(** A buy of 1 at 100, then a sell of 0.5 at 101. *)
Definition two_trades : list (float * json_value) :=
  [(1%float, trade_buy_1); (2%float, trade_sell_half)].

Definition two_trades_read : list (float * json_value * float) :=
  [(1%float, JBool false, 100%float); (0.5%float, JBool true, 101%float)].

Definition btc2 : mstate := @replay sample_builtins two_trades btc0.

(** The entry of the instrument after the two trades. *)
Definition btc_entry2 : entry :=
  {| e_cvd := 0.5%float; e_last_price := Some 101%float;
     e_period_volume := 1.5%float; e_trade_count := 1 |}.

(** The world of [main] with this one instrument, after the two trades and
    before the first cycle. *)
Definition btc_world : world :=
  {| w_fs := ∅; w_store := snd btc2; w_monitors := [(btc_key, fst btc2)] |}.

Definition io_ok : io := {| makedirs_fails := false; open_fails := λ _, false |}.

(** The combined log cannot be opened. *)
Definition io_combined_fails : io :=
  {| makedirs_fails := false; open_fails := String.eqb "/data/cvd_data_all.csv" |}.

(** The log of the instrument cannot be opened. *)
Definition io_separate_fails : io :=
  {| makedirs_fails := false; open_fails := String.eqb "/data/BTCUSDT_spot.csv" |}.

Definition noon : string := "2024-01-01 12:00:00".

(** A log whose last row holds a [cvd] of zero next to a price. *)
Definition zero_cvd_fs : gmap string file :=
  {[ "/data/BTCUSDT_spot.csv" :=
       {| f_mtime := 0;
          f_bytes := crlf_text [bytes_of "timestamp,price,cvd,period_volume,trade_count";
                                bytes_of "2024-01-01 12:00:00,100.0,0.0,1.0,5"] |} ]}.

(** A log whose last row holds a [cvd] of 2.5. *)
Definition some_cvd_fs : gmap string file :=
  {[ "/data/BTCUSDT_spot.csv" :=
       {| f_mtime := 0;
          f_bytes := crlf_text [bytes_of "timestamp,price,cvd,period_volume,trade_count";
                                bytes_of "2024-01-01 12:00:00,100.0,2.5,1.0,5"] |} ]}.

(** The task of the instrument while it reads from its connection. *)
Definition btc_reading : task :=
  (Reading, (set_conn true (Some 1%nat) 0 btc_monitor, snd btc0)).

(** ** parse_new_symbol_format

    The value [yaml.safe_load] returns has the shapes of [json_value]: a
    dictionary is a [JObj], a list a [JArr]. [str.upper] follows the Unicode
    tables of the library and is an argument. *)

(** [c in s] *)
Definition contains (c : ascii) (s : string) : bool := existsb (Ascii.eqb c) (bytes_of s).

(** [s.replace(c, '')] *)
Definition remove_char (c : ascii) (s : string) : string :=
  str_of (List.filter (λ x, negb (Ascii.eqb x c)) (bytes_of s)).

(** [s.split(c)[0]] *)
Fixpoint before_char (c : ascii) (s : string) : string :=
  match s with
  | EmptyString => EmptyString
  | String x rest => if Ascii.eqb x c then EmptyString else String x (before_char c rest)
  end.
(** [ds] are the digits, [decpt] the position of the decimal point counted
    from their start. *)
Definition layout (ds : string) (decpt : Z) : string :=
  let nd := Z.of_nat (String.length ds) in
  if (decpt <=? -4)%Z || (16 <? decpt)%Z then
    let e := (decpt - 1)%Z in
    let es := digits_of (Z.abs e) in
    match ds with
    | String c EmptyString => String c EmptyString
    | String c rest => String c ("." ++ rest)
    | EmptyString => EmptyString
    end
    ++ "e" ++ (if (e <? 0)%Z then "-" else "+")
    ++ (if Nat.ltb (String.length es) 2 then "0" ++ es else es)
  else if (decpt <=? 0)%Z then "0." ++ zeros (Z.to_nat (- decpt)) ++ ds
  else if (decpt <? nd)%Z then
    substring 0 (Z.to_nat decpt) ds ++ "."
    ++ substring (Z.to_nat decpt) (Z.to_nat (nd - decpt)) ds
  else ds ++ zeros (Z.to_nat (decpt - nd)) ++ ".0".

Definition float_repr_ref (x : pyfloat) : string :=
  match x with
  | S754_nan => "nan"
  | S754_infinity s => if s then "-inf" else "inf"
  | S754_zero s => if s then "-0.0" else "0.0"
  | S754_finite s m e =>
      let num := if (0 <=? e)%Z then (Zpos m * 2 ^ e)%Z else Zpos m in
      let den := if (0 <=? e)%Z then 1%Z else (2 ^ (- e))%Z in
      let pos := S754_finite false m e in
      let '(d0, s0) := shortest 17 pos num den (decimal_order num den) 1 in
      let '(d, s10) := strip_zeros 17 d0 s0 in
      let ds := digits_of d in
      (if s then "-" else "")
      ++ layout ds (s10 + Z.of_nat (String.length ds))
  end.

(** ** helpers.py: the date-time converters *)

(** Modelled from the spec: the date-time a [CloseApproach] stores.
    [models.py] imports [cd_to_datetime] and [datetime_to_str] from
    [helpers.py], which is not part of src/; the record, the readers and the
    writers below follow the spec's fixed layout YYYY-MMM-DD HH:MM.  A stored
    date-time has no seconds: the layout carries none. *)

Record datetime : Set := mkDatetime {
  year : nat;
  month : nat;
  day : nat;
  hour : nat;
  minute : nat
}.

Definition month_names : list string :=
  ["Jan"; "Feb"; "Mar"; "Apr"; "May"; "Jun";
   "Jul"; "Aug"; "Sep"; "Oct"; "Nov"; "Dec"]%list.

Definition month_abbr (m : nat) : string := nth (m - 1) month_names "".

Fixpoint index_of (s : string) (l : list string) (i : nat) : option nat :=
  match l with
  | [] => None
  | x :: l' => if String.eqb s x then Some i else index_of s l' (S i)
  end%list.

Definition month_of_abbr (s : string) : option nat := index_of s month_names 1.

Definition is_leap (y : nat) : bool :=
  Nat.eqb (y mod 4) 0 && (negb (Nat.eqb (y mod 100) 0) || Nat.eqb (y mod 400) 0).

Definition days_in_month (y m : nat) : nat :=
  match m with
  | 2 => if is_leap y then 29 else 28
  | 4 | 6 | 9 | 11 => 30
  | _ => 31
  end.

(** A calendar timestamp: years 1 to 9999, a day the month has. *)
Definition valid_datetime (t : datetime) : bool :=
  Nat.leb 1 (year t) && Nat.ltb (year t) (100 * 100)
  && Nat.leb 1 (month t) && Nat.leb (month t) 12
  && Nat.leb 1 (day t) && Nat.leb (day t) (days_in_month (year t) (month t))
  && Nat.ltb (hour t) 24 && Nat.ltb (minute t) 60.

(** Readers of the fixed-width fields; each gives the field and the rest. *)
Fixpoint read_number (width : nat) (acc : nat) (s : string) : option (nat * string) :=
  match width with
  | O => Some (acc, s)
  | S width' =>
      match s with
      | String c s' =>
          match digit_value c with
          | Some d => read_number width' (10 * acc + d) s'
          | None => None
          end
      | EmptyString => None
      end
  end.

Definition read_month (s : string) : option (nat * string) :=
  match s with
  | String a (String b (String c s')) =>
      match month_of_abbr (String a (String b (String c EmptyString))) with
      | Some m => Some (m, s')
      | None => None
      end
  | _ => None
  end.

Definition expect (c : ascii) (s : string) : option string :=
  match s with
  | String c' s' => if Ascii.eqb c c' then Some s' else None
  | EmptyString => None
  end.

(** The whole layout, then the calendar check; nothing may follow. *)
Definition parse_datetime (s : string) : option datetime :=
  match read_number 4 0 s with
  | None => None
  | Some (y, s) =>
  match expect "-" s with
  | None => None
  | Some s =>
  match read_month s with
  | None => None
  | Some (mo, s) =>
  match expect "-" s with
  | None => None
  | Some s =>
  match read_number 2 0 s with
  | None => None
  | Some (d, s) =>
  match expect " " s with
  | None => None
  | Some s =>
  match read_number 2 0 s with
  | None => None
  | Some (h, s) =>
  match expect ":" s with
  | None => None
  | Some s =>
  match read_number 2 0 s with
  | None => None
  | Some (mi, s) =>
      let t := mkDatetime y mo d h mi in
      match s with
      | EmptyString => if valid_datetime t then Some t else None
      | _ => None
      end
  end end end end end end end end end.

(** Modelled from the spec: [helpers.cd_to_datetime], whose source file
    [helpers.py] is not part of src/.  The spec has the time given as a string
    in the fixed layout YYYY-MMM-DD HH:MM, without seconds, parsed to a valid
    calendar timestamp, and a parse error raised for anything else. *)
Definition cd_to_datetime (calendar_date : string) : result datetime :=
  match parse_datetime calendar_date with
  | Some t => Ok t
  | None => Raise ValueError
  end.

Definition two_digits (n : nat) : string :=
  String (digit_char (n / 10 mod 10)) (String (digit_char (n mod 10)) EmptyString).

Definition four_digits (n : nat) : string :=
  String (digit_char (n / 1000 mod 10))
    (String (digit_char (n / 100 mod 10)) (two_digits n)).

(** Modelled from the spec: [helpers.datetime_to_str], whose source file
    [helpers.py] is not part of src/.  The spec has it format the stored
    date-time back to the same fixed layout, without seconds. *)
Definition datetime_to_str (dt : datetime) : string :=
  four_digits (year dt) ++ "-" ++ month_abbr (month dt) ++ "-"
  ++ two_digits (day dt) ++ " " ++ two_digits (hour dt) ++ ":"
  ++ two_digits (minute dt).

(** ** The builtins of the language that the classes call *)

Class Builtins : Type := {
  (** [float(s)] on a string [s]: the float, or [ValueError]. *)
  float : string -> result pyfloat;
  (** The text of a float in an f-string field without a format. *)
  float_repr : pyfloat -> string
}.

(** [float('nan')] is the NaN: what the constructor relies on when it
    normalises an unknown diameter. *)
Definition float_nan_is_nan `{Builtins} : Prop := float "nan" = Ok nan.

Definition reference : Builtins :=
  {| float := float_ref; float_repr := float_repr_ref |}.

(** The excess keyword arguments of a constructor, which it ignores. *)
Definition kwargs : Set := list (string * string).

(** The identity of an object.  The two classes refer to each other: a NEO
    holds its approaches and an approach its NEO.  [approaches] holds each
    approach by its identity, as nothing in [models.py] reads through it;
    [neo] holds the state of the NEO referred to, which is what the methods
    of an approach read. *)
Definition ident : Set := nat.

(** ** class NearEarthObject *)

Module NearEarthObject.

Record t : Set := mk {
  designation : string;
  name : option string;
  diameter : pyfloat;
  hazardous : bool;
  approaches : list ident
}.

Section Methods.
Context `{Builtins}.

Definition __init__ (designation name diameter hazardous : string)
    (info : kwargs) : result t :=
  let name' := if truthy (len name) then Some name else None in
  diameter' <- (if truthy (len diameter) then float diameter
                else float "nan") ;;
  let hazardous' := if String.eqb hazardous "Y" then true else false in
  Ok {| designation := designation;
        name := name';
        diameter := diameter';
        hazardous := hazardous';
        approaches := [] |}.

Definition fullname (self : t) : string :=
  designation self ++ " (" ++ format_optstr (name self) ++ ")".

Definition __str__ (self : t) : string :=
  "NEO " ++ fullname self ++ " has a diameter of "
  ++ float_repr (diameter self) ++ " km and "
  ++ (if hazardous self then "is" else "is not") ++ " potentially hazardous".

End Methods.

End NearEarthObject.

(** ** class CloseApproach *)

Module CloseApproach.

Record t : Set := mk {
  _designation : string;
  time : datetime;
  distance : pyfloat;
  velocity : pyfloat;
  neo : option NearEarthObject.t
}.

Section Methods.
Context `{Builtins}.

Definition __init__ (designation time distance velocity : string)
    (info : kwargs) : result t :=
  time' <- cd_to_datetime time ;;
  distance' <- float distance ;;
  velocity' <- float velocity ;;
  Ok {| _designation := designation;
        time := time';
        distance := distance';
        velocity := velocity';
        neo := None |}.

(** [self.neo.attr]: an attribute of the NEO, or [AttributeError] on [None]. *)
Definition neo_attr {A : Type} (self : t) (attr : NearEarthObject.t -> A)
    : result A :=
  match neo self with
  | Some n => Ok (attr n)
  | None => Raise AttributeError
  end.

(** The text of [self.neo] in an f-string: [str] of the NEO, or of [None]. *)
Definition format_neo (self : t) : string :=
  match neo self with
  | Some n => NearEarthObject.__str__ n
  | None => "None"
  end.

Definition fullname (self : t) : string :=
  _designation self ++ ": " ++ format_neo self.

Definition time_str (self : t) : string := datetime_to_str (time self).

Definition json_serialize (self : t) : result pyval :=
  let datetime_utc := time_str self in
  let distance_au := distance self in
  let velocity_km_s := velocity self in
  designation <- neo_attr self NearEarthObject.designation ;;
  name <- neo_attr self NearEarthObject.name ;;
  diameter_km <- neo_attr self NearEarthObject.diameter ;;
  potentially_hazardous <- neo_attr self NearEarthObject.hazardous ;;
  Ok (PyDict
        [("datetime_utc", PyStr datetime_utc);
         ("distance_au", PyFloat distance_au);
         ("velocity_km_s", PyFloat velocity_km_s);
         ("neo", PyDict
                   [("designation", PyStr designation);
                    ("name", of_optstr name);
                    ("diameter_km", PyFloat diameter_km);
                    ("potentially_hazardous", PyBool potentially_hazardous)])]).

Definition csv_serialize (self : t) : result pyval :=
  let datetime_utc := time_str self in
  let distance_au := distance self in
  let velocity_km_s := velocity self in
  designation <- neo_attr self NearEarthObject.designation ;;
  name <- neo_attr self NearEarthObject.name ;;
  diameter_km <- neo_attr self NearEarthObject.diameter ;;
  potentially_hazardous <- neo_attr self NearEarthObject.hazardous ;;
  Ok (PyDict
        [("datetime_utc", PyStr datetime_utc);
         ("distance_au", PyFloat distance_au);
         ("velocity_km_s", PyFloat velocity_km_s);
         ("designation", PyStr designation);
         ("name", of_optstr name);
         ("diameter_km", PyFloat diameter_km);
         ("potentially_hazardous", PyBool potentially_hazardous)]).

End Methods.

End CloseApproach.

(** ** CloseApproach.__str__ and the builtin it adds

    [__str__] of an approach rounds the distance and the velocity with the
    builtin [round], given a number of digits; on a float that call returns a
    float and does not raise. *)

Class Rounding : Type := {
  (** [round(x, ndigits)] on a float [x]. *)
  round : pyfloat -> Z -> pyfloat
}.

━━━━━━━━━━━━━━━━━━━━━━━━━━━━━━

Look over the material above and report each line holding "result".

Definition cd_to_datetime (calendar_date : string) : result datetime :=
  float : string -> result pyfloat;
    (info : kwargs) : result t :=
    (info : kwargs) : result t :=
    : result A :=
Definition json_serialize (self : t) : result pyval :=
Definition csv_serialize (self : t) : result pyval :=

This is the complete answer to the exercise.